Our study has some shortcomings that must be addressed. First, it is a 1-day point-prevalence study, and potential seasonal selection bias cannot be ruled out. Nonetheless, enrolling a large number of ICUs usually diminishes this aspect. In addition, follow-up was restricted to 30 days; therefore, we were not able to address the impact of delirium on long-term morbidity and mortality of our population of critically ill patients. Even so, the present study provides solid data from a large number of ICUs in 11 countries demonstrating that delirium is not only prevalent but also independently associated with increased ICU LOS, mortality, and hospital mortality.

In a point-prevalence study, one must deem possible that other factors may affect patients' outcomes. One possible factor might be related to significant practice variation in delirium treatment [8, 9, 24]. Delirium is treated in various ways (that is, physical restraint, sedatives, antipsychotics), and such diverse approaches may have effects on the clinical outcomes evaluated in our study. Furthermore, in the present study, delirium was considered a dichotomous variable, a yes/no event. Thus, it is reasonable to consider that our results could have varied if delirium severity and duration were measured [5, 2527]. Regarding the factors associated with delirium in our study, the current design does not allow us to establish a true "cause/effect" relation between delirium and the selected outcomes. However, our multicenter study involving numerous ICUs does provide evidence of the negative effect of delirium on major clinical outcomes in mixed critically ill patients.

Conclusions

This 1-day point-prevalence international study confirms previous findings from single-center studies showing that delirium occurs frequently and is independently associated with adverse outcomes in general ICU patients. Among clinical characteristics associated with the diagnosis of delirium, the use of invasive devices and midazolam were identified and may be considered potentially modifiable risk factors. The study provides a "real world" picture of delirium in general ICU patients in many different countries, and the data should prove useful in the design of trials of pharmacologic and nonpharmacologic interventions for delirium.

Key messages

  • The application of a single standardized evaluation may diagnose delirium in 32% of general ICU patients.

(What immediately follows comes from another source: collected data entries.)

(** * Waitlist plugin: state machine and admission control

    A shallow embedding of the waitlist plugin for Better Auth
    (src/types.ts, src/error-codes.ts, src/schema.ts, the public and admin
    routes, and the plugin's hooks in src/index.ts), followed by the
    properties of the waitlist state machine and of the admission gate.

    Conventions of the embedding:
    - a [Date] is its number of milliseconds since the epoch, in [Z];
    - [string | null] and [Date | null] fields are [option]s;
    - handlers are computations in a state-and-exception monad over a
      [World] that holds the waitlist table, the user table, the number of
      clock readings and UUIDs consumed so far, and the notifications handed
      to the optional callbacks;
    - [crypto.randomUUID()] and the wall clock are oracles of an [Env];
    - request validation (zod) has already run: handlers receive the parsed
      body, whose [email] is an ASCII address. *)

From Stdlib Require Import List String Ascii ZArith Arith Bool Lia.
From Stdlib Require Import Sorting.Sorted Sorting.Permutation.
Import ListNotations.

Local Open Scope string_scope.
Local Open Scope list_scope.
Local Open Scope nat_scope.

(** ** Data model (src/types.ts) *)

Inductive WaitlistStatus : Type :=
  | pending
  | approved
  | rejected
  | registered.

Definition WaitlistStatus_eqb (a b : WaitlistStatus) : bool :=
  match a, b with
  | pending, pending => true
  | approved, approved => true
  | rejected, rejected => true
  | registered, registered => true
  | _, _ => false
  end.

Record WaitlistEntry : Type := mkEntry {
  id : nat;                       (* opaque, assigned by the store *)
  email : string;
  status : WaitlistStatus;
  inviteCode : option string;
  inviteExpiresAt : option Z;
  position : option nat;          (* number | null *)
  referredBy : option string;
  metadata : option string;
  approvedAt : option Z;
  rejectedAt : option Z;
  registeredAt : option Z;
  createdAt : Z;
  updatedAt : Z
}.

(** [autoApprove?: boolean | ((email: string) => boolean | Promise<boolean>)] *)
Inductive AutoApprove : Type :=
  | AutoOff
  | AutoAll
  | AutoWhen (shouldApprove : string -> bool).

(** The options after the defaults of [waitlist(options)] have been merged
    in.  A callback is represented by whether it is configured; what it is
    called with is recorded in the world (see [Event]). *)
Record WaitlistOptions : Type := mkOptions {
  enabled : bool;
  requireInviteCode : bool;
  inviteCodeExpiration : option Z;
  maxWaitlistSize : option nat;
  skipAnonymous : bool;
  autoApprove : AutoApprove;
  interceptPaths : option (list string);
  adminRoles : option (list string);
  onJoinWaitlist : bool;
  onApproved : bool;
  onRejected : bool;
  sendInviteEmail : bool
}.

(** ** Error codes (src/error-codes.ts) and API errors *)

Inductive ErrorCode : Type :=
  | EMAIL_ALREADY_IN_WAITLIST
  | WAITLIST_ENTRY_NOT_FOUND
  | NOT_APPROVED
  | INVALID_INVITE_CODE
  | INVITE_CODE_REQUIRED
  | ALREADY_REGISTERED
  | WAITLIST_FULL
  | UNAUTHORIZED_ADMIN_ACTION.

Inductive HttpStatus : Type :=
  | BAD_REQUEST
  | NOT_FOUND
  | FORBIDDEN.

Record APIError : Type := mkAPIError {
  httpStatus : HttpStatus;
  message : ErrorCode
}.

(** ** Strings: [String.prototype.toLowerCase] on ASCII text *)

Definition lower_ascii (c : ascii) : ascii :=
  let n := nat_of_ascii c in
  if (65 <=? n) && (n <=? 90) then ascii_of_nat (n + 32) else c.

Fixpoint toLowerCase (s : string) : string :=
  match s with
  | EmptyString => EmptyString
  | String c s' => String (lower_ascii c) (toLowerCase s')
  end.

(** JavaScript truthiness of a [string | undefined] value. *)
Definition truthy (s : option string) : option string :=
  match s with
  | Some EmptyString => None
  | Some v => Some v
  | None => None
  end.

(** [a || b] on [string | undefined | null] values. *)
Definition js_or (a b : option string) : option string :=
  match truthy a with
  | Some v => Some v
  | None => b
  end.

(** Two letters that differ at most by case, and two strings that do so
    position by position. *)
Inductive case_variant : ascii -> ascii -> Prop :=
  | cv_same : forall c, case_variant c c
  | cv_upper_lower : forall n, 65 <= n <= 90 ->
      case_variant (ascii_of_nat n) (ascii_of_nat (n + 32))
  | cv_lower_upper : forall n, 65 <= n <= 90 ->
      case_variant (ascii_of_nat (n + 32)) (ascii_of_nat n).

Inductive differ_only_by_case : string -> string -> Prop :=
  | dc_nil : differ_only_by_case EmptyString EmptyString
  | dc_cons : forall c d s t,
      case_variant c d -> differ_only_by_case s t ->
      differ_only_by_case (String c s) (String d t).

(** ** The world: tables, oracles and notifications *)

Inductive Event : Type :=
  | JoinedWaitlist (entry : WaitlistEntry)
  | InviteEmail (to : string) (code : string) (expiresAt : Z)
  | Approved (entry : WaitlistEntry)
  | Rejected (entry : WaitlistEntry).

Record World : Type := mkWorld {
  db : list WaitlistEntry;      (* the "waitlist" model, in insertion order *)
  nextId : nat;                 (* the store's id generator *)
  users : list string;          (* emails of the existing user accounts *)
  clockReads : nat;             (* wall-clock readings made so far *)
  uuidReads : nat;              (* UUIDs drawn so far *)
  events : list Event           (* callback invocations, oldest first *)
}.

Record Env : Type := mkEnv {
  clock : nat -> Z;             (* the k-th reading of the wall clock, in ms *)
  uuid : nat -> string          (* the k-th value of crypto.randomUUID() *)
}.

Definition set_db (d : list WaitlistEntry) (w : World) : World :=
  mkWorld d (nextId w) (users w) (clockReads w) (uuidReads w) (events w).

(** ** A state-and-exception monad for the handlers *)

Inductive Result (A : Type) : Type :=
  | Ok (a : A)
  | Throw (e : APIError).

Arguments Ok {A} a.
Arguments Throw {A} e.

Definition M (A : Type) : Type := World -> Result A * World.

Definition ret {A : Type} (a : A) : M A := fun w => (Ok a, w).

Definition bind {A B : Type} (c : M A) (k : A -> M B) : M B :=
  fun w =>
    match c w with
    | (Ok a, w') => k a w'
    | (Throw e, w') => (Throw e, w')
    end.

Definition throw {A : Type} (s : HttpStatus) (m : ErrorCode) : M A :=
  fun w => (Throw (mkAPIError s m), w).

Declare Scope monad_scope.
Delimit Scope monad_scope with monad.
Notation "x <- c ;; k" := (bind c (fun x => k))
  (at level 61, c at next level, right associativity) : monad_scope.
Notation "c ;;; k" := (bind c (fun _ => k))
  (at level 61, right associativity) : monad_scope.
Local Open Scope monad_scope.

(** [when b c]: run [c] if [b] holds (an [if] without [else]). *)
Definition when (b : bool) (c : M unit) : M unit :=
  if b then c else ret tt.

(** Callback invocation: [if (options.cb) await options.cb(arg)]. *)
Definition notify (configured : bool) (ev : Event) : M unit :=
  when configured
    (fun w => (Ok tt, mkWorld (db w) (nextId w) (users w) (clockReads w)
                        (uuidReads w) (events w ++ [ev]))).

(** ** The record store adapter

    The handlers reach the store through [ctx.context.adapter], which is
    the host framework's; a filter is a conjunction of field equalities. *)

Inductive Where : Type :=
  | W_email (value : string)
  | W_inviteCode (value : string)
  | W_status (value : WaitlistStatus)
  | W_id (value : nat).

Definition option_string_eqb (a : option string) (v : string) : bool :=
  match a with
  | Some s => String.eqb s v
  | None => false
  end.

Definition holds (c : Where) (e : WaitlistEntry) : bool :=
  match c with
  | W_email v => String.eqb (email e) v
  | W_inviteCode v => option_string_eqb (inviteCode e) v
  | W_status v => WaitlistStatus_eqb (status e) v
  | W_id v => Nat.eqb (id e) v
  end.

Definition matches (where_ : list Where) (e : WaitlistEntry) : bool :=
  forallb (fun c => holds c e) where_.

(** The first record that satisfies [p] is replaced by its image under [f]. *)
Fixpoint patch_first (p : WaitlistEntry -> bool)
    (f : WaitlistEntry -> WaitlistEntry) (l : list WaitlistEntry)
    : list WaitlistEntry :=
  match l with
  | [] => []
  | e :: l' => if p e then f e :: l' else e :: patch_first p f l'
  end.

(** Ascending order on [position]; an absent position sorts first. *)
Definition position_leb (a b : WaitlistEntry) : bool :=
  match position a, position b with
  | None, _ => true
  | Some _, None => false
  | Some x, Some y => x <=? y
  end.

Fixpoint insert_sorted (leb : WaitlistEntry -> WaitlistEntry -> bool)
    (x : WaitlistEntry) (l : list WaitlistEntry) : list WaitlistEntry :=
  match l with
  | [] => [x]
  | y :: l' => if leb x y then x :: l else y :: insert_sorted leb x l'
  end.

Definition sort_by (leb : WaitlistEntry -> WaitlistEntry -> bool)
    (l : list WaitlistEntry) : list WaitlistEntry :=
  fold_right (insert_sorted leb) [] l.

(** Modelled from the spec: [findOne(filter) -> record?] of the record
    store adapter, which is not part of this repository: the first record,
    in insertion order, that satisfies the filter. *)
Definition findOne (where_ : list Where) : M (option WaitlistEntry) :=
  fun w => (Ok (find (matches where_) (db w)), w).

(** Modelled from the spec: [count(filter) -> int] of the record store
    adapter. *)
Definition count (where_ : list Where) : M nat :=
  fun w => (Ok (List.length (filter (matches where_) (db w))), w).

(** Modelled from the spec: [create(fields) -> record] of the record store
    adapter; the store assigns the id and appends the record. *)
Definition create (data : nat -> WaitlistEntry) : M WaitlistEntry :=
  fun w =>
    let e := data (nextId w) in
    (Ok e, mkWorld (db w ++ [e]) (S (nextId w)) (users w) (clockReads w)
             (uuidReads w) (events w)).

(** Modelled from the spec: [update(filter, patch) -> record] of the record
    store adapter: the record found by the filter is patched in place and
    returned; nothing happens when there is none. *)
Definition update (where_ : list Where)
    (patch : WaitlistEntry -> WaitlistEntry) : M (option WaitlistEntry) :=
  fun w =>
    (Ok (option_map patch (find (matches where_) (db w))),
     set_db (patch_first (matches where_) patch (db w)) w).

(** Modelled from the spec: [findMany(filter, sort, limit, offset)] of the
    record store adapter, for the one call that sorts on [position]
    ascending with a limit. *)
Definition findMany (where_ : list Where)
    (leb : WaitlistEntry -> WaitlistEntry -> bool) (limit : nat)
    : M (list WaitlistEntry) :=
  fun w => (Ok (firstn limit (sort_by leb (filter (matches where_) (db w)))), w).

(** Modelled from the spec: the credential lookup
    [internalAdapter.findUserByEmail] of the host framework. *)
Definition findUserByEmail (mail : string) : M bool :=
  fun w => (Ok (existsb (String.eqb mail) (users w)), w).

(** ** Requests and responses *)

Record JoinBody : Type := mkJoinBody {
  jb_email : string;
  jb_referredBy : option string;
  jb_metadata : option string     (* JSON.stringify of the metadata object *)
}.

Record JoinResponse : Type := mkJoinResponse {
  jr_id : nat;
  jr_email : string;
  jr_status : WaitlistStatus;
  jr_position : option nat;
  jr_createdAt : Z
}.

Record VerifyResponse : Type := mkVerifyResponse {
  valid : bool;
  vr_email : option string
}.

Record BulkResponse : Type := mkBulkResponse {
  bulk_approved : nat;
  bulk_entries : list WaitlistEntry
}.

(** What the pre-processing hook reads of a request: [ctx.body?.email],
    [ctx.body?.inviteCode] and the [x-invite-code] header. *)
Record Attempt : Type := mkAttempt {
  body_email : option string;
  body_inviteCode : option string;
  header_inviteCode : option string
}.

(** The candidate user record of the database hooks. *)
Record User : Type := mkUser {
  user_email : option string;
  isAnonymous : bool
}.

(** The patches passed to [adapter.update]. *)
Definition approveUpdate (code : string) (expires nowT : Z)
    (e : WaitlistEntry) : WaitlistEntry :=
  mkEntry (id e) (email e) approved (Some code) (Some expires) (position e)
    (referredBy e) (metadata e) (Some nowT) (rejectedAt e) (registeredAt e)
    (createdAt e) nowT.

Definition rejectUpdate (nowT : Z) (e : WaitlistEntry) : WaitlistEntry :=
  mkEntry (id e) (email e) rejected (inviteCode e) (inviteExpiresAt e)
    (position e) (referredBy e) (metadata e) (approvedAt e) (Some nowT)
    (registeredAt e) (createdAt e) nowT.

Definition registeredUpdate (at_ nowT : Z) (e : WaitlistEntry)
    : WaitlistEntry :=
  mkEntry (id e) (email e) registered (inviteCode e) (inviteExpiresAt e)
    (position e) (referredBy e) (metadata e) (approvedAt e) (rejectedAt e)
    (Some at_) (createdAt e) nowT.

(** [options.inviteCodeExpiration ?? 172800], in seconds. *)
Definition expSeconds (options : WaitlistOptions) : Z :=
  match inviteCodeExpiration options with
  | Some s => s
  | None => 172800%Z
  end.

Definition DEFAULT_INTERCEPT_PATHS : list string :=
  [ "/sign-up/email"; "/callback/"; "/oauth2/callback/"; "/magic-link/verify";
    "/sign-in/email-otp"; "/email-otp/verify-email"; "/phone-number/verify";
    "/sign-in/anonymous"; "/one-tap/callback"; "/siwe/verify" ].

Section Handlers.

Variable env : Env.

(** [Date.now()] and [new Date()]: the next reading of the clock. *)
Definition now : M Z :=
  fun w => (Ok (clock env (clockReads w)),
            mkWorld (db w) (nextId w) (users w) (S (clockReads w))
              (uuidReads w) (events w)).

  • The diagnosis of delirium is associated with worse outcomes including longer ICU and hospital length of stay and is independently associated with short-term mortality.

  • The use of invasive devices and sedatives (midazolam) is associated with the diagnosis of delirium. These should be considered modifiable risk factors in the ICU, prompting the inclusion of a systematic evaluation for early device removal and judicious sedation in patients' plan of care.